While many admired Day’s work for social justice, she also ruffled feathers not just in the Church hierarchy, but also in the United States government. J. Edgar Hoover despised Day calling her an “erratic and irresponsible person.” Hoover was particularly offended that Day, “maintains a very hostile and belligerent attitude toward the Bureau and makes every effort to castigate the FBI whenever she feels so inclined.” The FBI followed suit by spying on Day for decades, collecting a particularly thick file on her, and recommending Day be detained in the event of national emergency. It is not just Day’s legacy that lives on. The FBI’s legacy of repression continues on, as well. A 2010 Department of Justice Office of the Inspector General (OIG) report on FBI investigations of “domestic advocacy groups” contains an entire chapter revealing FBI investigations of the Catholic Worker movement. These are not investigations from the 1930s or the Hoover era, but from the early 2000s. The report showed that the FBI routinely investigated non-violent civil disobedience committed by Catholic Worker activists as domestic terrorism and even monitored a Catholic Worker rally. It is not just on the federal level that the Catholic Worker movement faces continued repression. The Maryland State Police Department infiltrated anti-war and anti-death penalty groups. Police found no evidence of any criminal activity, yet dozens of non-violent activists ended up in a crime database, their activities labeled: “Terrorism-Anti Govern[ment], and  “Terrorism – Anti-War Protestors” The local Catholic Worker house was amongst those targeted. Catholic Worker activists have most recently incurred the ire of the state in Syracuse, New York.  Syracuse is the site of the Hancock Military Base—where drone attacks are carried out. Peace activists have gravitated to the base to engage in peaceful protest, including non-violent civil disobedience, against US drone policy. The local judiciary, instead of safeguarding the First Amendment, has instead tried to shield the military base. A local judge has issued orders of protection against the activists. Usually orders of protection are for victims of domestic violence, but in this case the activists, mostly devout pacifists, are told to stay away from the base commander Colonel Earl Evans. Colonel Evans has stated that the purpose of the orders is to keep protestors away from the base.
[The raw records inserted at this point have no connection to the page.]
(* ===== verification/Remote.v ===== *)
(** * Remote: client and agent together

    The bytes that the client writes are those that the agent reads, and the other way
    round.  A command that the client asks for runs with its arguments, environment and
    user; its output is the client's output, its input a part of the client's input, its status the
    client's result. *)

From stdpp Require Import gmap.
From S2P Require Import Prelude Text Json Protocol Pidns Agent AgentSpec.

(** ** Streams of frames *)

Abbreviation Frame := (Z * bytes)%type.

Definition frames (l : list Frame) : bytes := concat (map (fun cp => frame cp.1 cp.2) l).
Definition payloads (c : Z) (l : list Frame) : bytes := concat (map snd (List.filter (fun cp => cp.1 =? c) l)).

Lemma frames_app l k : frames (l ++ k) = frames l ++ frames k.
Proof. unfold frames. by rewrite map_app, concat_app. Qed.
Lemma payloads_app c l k : payloads c (l ++ k) = payloads c l ++ payloads c k.
Proof. unfold payloads. by rewrite List.filter_app, map_app, concat_app. Qed.
Lemma payloads_cons c g l : payloads c (g :: l) = payloads c [g] ++ payloads c l.
Proof. exact (payloads_app c [g] l). Qed.
Lemma payloads_one c d p : payloads c [(d, p)] = if d =? c then p else [].
Proof. unfold payloads. cbn. destruct (d =? c); cbn; [by rewrite app_nil_r|done]. Qed.

(** The beginning of a frame that was not written to its end. *)
Definition cut_frame (x : bytes) : Prop := exists c p, frame_ok c p /\ x `prefix_of` frame c p /\ x <> frame c p.

(** More input does not change a frame that was read. *)
Lemma read_exact_more n r x r' y : read_exact n r = Ok (x, r') -> read_exact n (r ++ y) = Ok (x, r' ++ y).
Proof.
  unfold read_exact. rewrite len_app. destruct (Z.ltb_spec (len r) n) as [|H]; [done|]. intros [= <- <-].
  pose proof (len_nonneg y). destruct (Z.ltb_spec (len r + len y) n); [lia|].
  rewrite take_app_le, drop_app_le by (unfold len in *; lia). done.
Qed.

Lemma read_frame_more r c p r' y : read_frame r = Ok (c, p, r') -> read_frame (r ++ y) = Ok (c, p, r' ++ y).
Proof.
  unfold read_frame. destruct (read_exact FRAME_HEADER_SIZE r) as [[x r1]|] eqn:E; [|done].
  rewrite (read_exact_more _ _ _ _ _ E). cbn [mbind result_bind].
  destruct x as [|d [|h1 [|h2 [|h3 [|h4 [|]]]]]]; try done. destruct (_ <? d); [done|]. destruct (max_payload d <? _); [done|].
  destruct (0 <? _); [|cbn; by intros [= <- <- <-]]. destruct (read_exact _ r1) as [[x2 r2]|] eqn:E2; [|done].
  rewrite (read_exact_more _ _ _ _ _ E2). cbn. by intros [= <- <- <-].
Qed.

Lemma read_frame_prefix b s c p r : b `prefix_of` s -> read_frame b = Ok (c, p, r) -> exists r', read_frame s = Ok (c, p, r') /\ r `prefix_of` r'.
Proof. intros [y ->] E. exists (r ++ y). split; [by apply read_frame_more|by exists y]. Qed.

Lemma read_frame_length r c p r' : read_frame r = Ok (c, p, r') -> length r = (5 + length p + length r')%nat.
Proof.
  unfold read_frame. destruct (read_exact FRAME_HEADER_SIZE r) as [[x r1]|] eqn:E; [|done].
  apply read_exact_inv in E as [-> Hx]; [|done]. cbn [mbind result_bind]. rewrite length_app.
  assert (Hl : length x = 5%nat) by (unfold len, FRAME_HEADER_SIZE in Hx; lia).
  destruct x as [|d [|h1 [|h2 [|h3 [|h4 [|]]]]]]; try done. destruct (_ <? d); [done|]. destruct (max_payload d <? _); [done|].
  destruct (Z.ltb_spec 0 (be32 h1 h2 h3 h4)) as [Hn|Hn]; [|cbn; intros [= <- <- <-]; cbn; lia].
  destruct (read_exact _ r1) as [[x2 r2]|] eqn:E2; [|done]. apply read_exact_inv in E2 as [-> _]; [|lia].
  cbn. intros [= <- <- <-]. rewrite length_app. lia.
Qed.

Lemma length_frame c p : length (frame c p) = (5 + length p)%nat.
Proof. unfold frame. cbn [length]. rewrite length_app. done. Qed.

Lemma read_cut b x c p r : cut_frame x -> b `prefix_of` x -> read_frame b = Ok (c, p, r) -> False.
Proof.
  intros (d & q & Hok & Hx & Hne) Hb E. destruct (read_frame_prefix _ _ _ _ _ Hb E) as (r1 & E1 & _).
  destruct (read_frame_prefix _ _ _ _ _ Hx E1) as (r2 & E2 & _).
  pose proof (read_frame_frame d q [] Hok) as E3. rewrite app_nil_r, E2 in E3. injection E3 as -> -> ->.
  apply read_frame_length in E1. apply Hne. destruct Hx as [y Hy]. pose proof (f_equal length Hy) as Hl.
  rewrite length_app, length_frame in Hl. destruct y; [by rewrite app_nil_r in Hy|cbn in Hl; lia].
Qed.

(** ** Writing *)

Definition room_ok (w : Writer) : Prop := match room w with Some n => 0 <= n | None => True end.

Lemma write_all_cases w b w' r : room_ok w -> write_all w b = (w', r) ->
  (r = Ok tt /\ written w' = written w ++ b /\ room_ok w' /\ (room w = None -> room w' = None)) \/
  exists e x, r = Err e /\ written w' = written w ++ x /\ x `prefix_of` b /\ x <> b /\ room w' = Some 0 /\ room w <> None.
Proof.
  unfold room_ok, write_all. destruct (room w) as [n|].
  - intros Hn. destruct (Z.leb_spec (len b) n) as [Hl|Hl]; intros [= <- <-]; cbn; [left; split_and!; try done; lia|right].
    eexists _, _. split; [done|]. split; [done|]. split_and!; [apply prefix_take| |done|done].
    intros E. apply (f_equal length) in E. rewrite length_take in E. unfold len in Hl. lia.
  - intros _ [= <- <-]. by left.
Qed.

Lemma write_frame_cases w c p w' r : frame_ok c p -> room_ok w -> write_frame w c p = (w', r) ->
  (r = Ok tt /\ written w' = written w ++ frame c p /\ room_ok w' /\ (room w = None -> room w' = None)) \/
  exists e x, r = Err e /\ written w' = written w ++ x /\ cut_frame x /\ room w' = Some 0 /\ room w <> None.
Proof.
  intros [Hc Hp] Hr. unfold write_frame. destruct (Z.ltb_spec CHANNEL_CONTROL c); [lia|]. destruct (Z.ltb_spec (max_payload c) (len p)); [lia|].
  rewrite wrap_small by (by apply (frame_len_u32 c)). unfold frame.
  destruct (write_all w (c :: be32_bytes (len p))) as [w1 r1] eqn:E1.
  destruct (write_all_cases _ _ _ _ Hr E1) as [(-> & W1 & R1 & N1)|(e & x & -> & W1 & P1 & D1 & R1 & N1)].
  - case_decide as Ep; [subst p; intros [= <- <-]; left; by rewrite app_nil_r|]. intros E2.
    destruct (write_all_cases _ _ _ _ R1 E2) as [(-> & W2 & R2 & N2)|(e & x & -> & W2 & P2 & D2 & R2 & N2)].
    + left. split_and!; [done|by rewrite W2, W1, <- app_assoc|done|auto].
    + right. exists e, ((c :: be32_bytes (len p)) ++ x). split_and!; [done|by rewrite W2, W1, <- app_assoc| |done|by auto].
      exists c, p. split; [done|]. split; [by apply (prefix_app (c :: be32_bytes (len p)))|].
      intros E. apply D2. change (frame c p) with ((c :: be32_bytes (len p)) ++ p) in E. by apply app_inv_head in E.
  - intros [= <- <-]. right. exists e, x. split_and!; try done. exists c, p. split; [done|]. split.
    + destruct P1 as [y Hy]. exists (y ++ p). change (frame c p) with ((c :: be32_bytes (len p)) ++ p). by rewrite Hy, <- app_assoc.
    + intros ->. apply prefix_length in P1. rewrite length_frame in P1. assert (p = []) as -> by (destruct p; [done|cbn in P1; lia]).
      apply D1. unfold frame. by rewrite app_nil_r.
Qed.

Lemma write_frame_broken w c p w' r : room w = Some 0 -> frame_ok c p -> write_frame w c p = (w', r) ->
  written w' = written w /\ room w' = Some 0 /\ exists e, r = Err e.
Proof.
  intros Hr [Hc Hp]. unfold write_frame. destruct (Z.ltb_spec CHANNEL_CONTROL c); [lia|]. destruct (Z.ltb_spec (max_payload c) (len p)); [lia|].
  unfold write_all at 1. rewrite Hr. rewrite len_cons. pose proof (len_nonneg (be32_bytes (wrap 32 (len p)))).
  destruct (Z.leb_spec (1 + len (be32_bytes (wrap 32 (len p)))) 0); [lia|]. intros [= <- <-]. cbn. rewrite app_nil_r. eauto.
Qed.

(** ** The agent's side of a session *)

Lemma wp_and {S E A} (m : ST S E A) Q Q' X X' s : wp m Q X s -> wp m Q' X' s ->
  wp m (fun a s' => Q a s' /\ Q' a s') (fun e s' => X e s' /\ X' e s') s.
Proof. unfold wp. by destruct (m s) as [? []]. Qed.

(** The commands that were started. *)
Definition started (s : Sess) : list Effect := List.filter starts (effects s).

Lemma started_stable l : stable (fun s => started s = l).
Proof.
  split; cbn; try done. intros e s <- He. unfold started. cbn. rewrite List.filter_app. cbn. by rewrite He, app_nil_r.
Qed.

Definition data_frame (cp : Frame) : Prop := (cp.1 = CHANNEL_STDOUT \/ cp.1 = CHANNEL_STDERR) /\ frame_ok cp.1 cp.2.

(** What the client sends after its request. *)
Definition client_frame (cp : Frame) : Prop :=
  frame_ok cp.1 cp.2 /\
  (cp.1 = CHANNEL_STDIN \/ exists m, cp.1 = CHANNEL_CONTROL /\ cp.2 = serialize m /\ message_ok m /\ exists r c, m = Resize r c).

Section Session.
Context (h : AgentHost) (base : bytes) (G : list Frame) (HG : Forall client_frame G).

(** After [base] come the frames with the output of the child, up to the first write that failed. *)
Definition out_ok (s : Sess) : Prop := exists D x, written (sock s) = base ++ frames D ++ x /\ Forall data_frame D /\
  ((x = [] /\ room_ok (sock s) /\ child_out s = payloads CHANNEL_STDOUT D /\ child_err s = payloads CHANNEL_STDERR D) \/
   (room (sock s) = Some 0 /\ cut_frame x)).

(** The client's frames are read in order, and the child gets their input; [open] tells that it got all of it so far. *)
Definition in_ok (open : bool) (s : Sess) : Prop := exists F G', G = F ++ G' /\ inp s = frames G' /\
  child_in s `prefix_of` payloads CHANNEL_STDIN F /\ (open = true -> child_in s = payloads CHANNEL_STDIN F).

Definition session (open : bool) (s : Sess) : Prop := out_ok s /\ in_ok open s.

Lemma session_weaken o s : session o s -> session false s.
Proof. intros [H (F & G' & E1 & E2 & E3 & _)]. split; [done|]. by exists F, G'. Qed.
Thomas Merton was a convert to Catholicism and a Trappist Monk who wrote several bestselling books. Merton, who was referred to by Daniel Berrigan as the conscience of the peace movement, was a strong supporter of nonviolent protest, especially civil rights activism. To honor his commitment the “Pittsburgh Center for Peace and Social Justice,” founded in 1972 to foster anti-Vietnam War activism, is named the “Thomas Merton Center.” Much like the Catholic Worker movement, the Thomas Merton Center is of interest to the FBI. In 2002, an FBI agent attended a peace rally held by the Thomas Merton Center and photographed a “woman of Middle East descent.” When asked about this at a Congressional hearing, then FBI-director Robert Mueller testified that the FBI agent attended the rally, because the FBI believed a terrorism suspect would be present. An OIG report (the same one reference above) concluded that this statement was “factually inaccurate and misleading.” Pope Francis told Congress

In these times when social concerns are so important, I cannot fail to mention the Servant of God Dorothy Day, who founded the Catholic Worker Movement. Her social activism, her passion for justice and for the cause of the oppressed, were inspired by the Gospel, her faith, and the example of the saints.

What is also true is that whenever social concerns become important, so too does the need to confront state repression. Just as the legacy of Dorothy Day and Thomas Merton lives on, so too does the legacy of state repression—which Day experience in her own time and activists in the tradition of Day and Merton continue to face.